WORK ORDER
Pick out all lines of the entries that include the word "http" and copy them.
BEGIN RECORDS TO PROCESS
(** * Runtime type generation (wrangler, [type-generation/runtime/index.ts])

    A shallow embedding of [generateRuntimeTypes] and [generate]: the two
    functions that resolve the output file, boot a Miniflare instance loaded
    with the type-descriptor worker, fetch the declarations for a
    compatibility date and flags, and write them to disk.

    The TypeScript is asynchronous and effectful.  It is embedded as a state
    and exception monad over a [World] holding the filesystem and the
    chronological trace of the calls made to the collaborators (Node's [fs]
    and [path], Miniflare, the logger, [getBasePath],
    [ensureDirectoryExists]).  The collaborators themselves are not part of
    the file under study: they are the fields of a [Platform] record, so
    every theorem holds for all of their behaviours, failures included. *)

From Stdlib Require Import String Ascii List.
From stdpp Require Import strings gmap.

Open Scope string_scope.

(** ** JavaScript strings and [Array.prototype.join] *)

Module Js.

(** [Array.prototype.join(sep)] as ECMAScript defines it: an accumulator [R]
    that starts empty, receives the separator before every element but the
    first (index [k > 0]), and then the element. *)
Fixpoint join_loop (sep : string) (k : nat) (R : string) (xs : list string)
  : string :=
  match xs with
  | [] => R
  | x :: rest =>
      let R1 := match k with O => R | S _ => R +:+ sep end in
      join_loop sep (S k) (R1 +:+ x) rest
  end.

Definition join (sep : string) (xs : list string) : string :=
  join_loop sep 0 "" xs.

(** Truthiness of [arr.length]: a number is truthy unless it is zero. *)
Definition truthy_length {A} (xs : list A) : bool :=
  negb (Nat.eqb (length xs) 0).

(** Truthiness of a value of type [string | undefined]: [undefined] and the
    empty string are falsy, every other string is truthy. *)
Definition truthy (s : option string) : bool :=
  match s with
  | None => false
  | Some EmptyString => false
  | Some (String _ _) => true
  end.

End Js.

(** ** Request path encoding (the body of [generate], lines 208-211) *)

(** [compatibilityFlags.length ? `+${compatibilityFlags.join("+")}` : ""] *)
Definition flagsString (compatibilityFlags : list string) : string :=
  if Js.truthy_length compatibilityFlags
  then "+" +:+ Js.join "+" compatibilityFlags
  else "".

(** [`http://dummy.com/${compatibilityDate}${flagsString}`] *)
Definition requestPath (compatibilityDate : string)
    (compatibilityFlags : list string) : string :=
  "http://dummy.com/" +:+ compatibilityDate +:+ flagsString compatibilityFlags.

(** The fixed authority every request path starts with. *)
Definition authority : string := "http://dummy.com/".

(** ** Errors, results and the world *)

(** A thrown JavaScript [Error], identified by its message. *)
Inductive exn : Type := Error (message : string).

Inductive Result (A : Type) : Type :=
| Ok (a : A)
| Throw (e : exn).
Arguments Ok {A} a.
Arguments Throw {A} e.

(** The rejection of a settled call, if any. *)
Definition failure {A} (r : Result A) : option exn :=
  match r with Ok _ => None | Throw e => Some e end.

(** A promise of [void], settled: fulfilled or rejected. *)
Definition settle (o : option exn) : Result unit :=
  match o with None => Ok tt | Some e => Throw e end.

(** The options object given to [new Miniflare(...)]. *)
Record MiniflareOptions : Type := {
  mf_compatibilityDate : string;
  mf_compatibilityFlags : list string;
  mf_modules : bool;
  mf_script : string
}.

(** A Miniflare instance: its identity and the options it was built from. *)
Record Miniflare : Type := {
  mf_id : nat;
  mf_options : MiniflareOptions
}.

(** A fetch response; [res.text()] either yields the body or rejects. *)
Record Response : Type := { res_text : Result string }.

(** Every call to a collaborator, with how it settled. *)
Inductive event : Type :=
| EvLog (message : string)
| EvGetBasePath (failed : option exn)
| EvReadFileSync (path : string) (failed : option exn)
| EvEnsureDirectoryExists (path : string) (failed : option exn)
| EvMiniflareNew (id : nat) (options : MiniflareOptions) (failed : option exn)
| EvDispatchFetch (id : nat) (url : string) (failed : option exn)
| EvText (id : nat) (failed : option exn)
| EvWriteFile (path content : string) (failed : option exn)
| EvDispose (id : nat) (failed : option exn).

(** The filesystem maps a path to the content of the file there; the trace
    is chronological; [next_mf] is the identity the next instance gets. *)
Record World : Type := {
  fs : gmap string string;
  trace : list event;
  next_mf : nat
}.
END RECORDS TO PROCESS
OUTPUT OF THE EXERCISE
(** [`http://dummy.com/${compatibilityDate}${flagsString}`] *)
  "http://dummy.com/" +:+ compatibilityDate +:+ flagsString compatibilityFlags.
Definition authority : string := "http://dummy.com/".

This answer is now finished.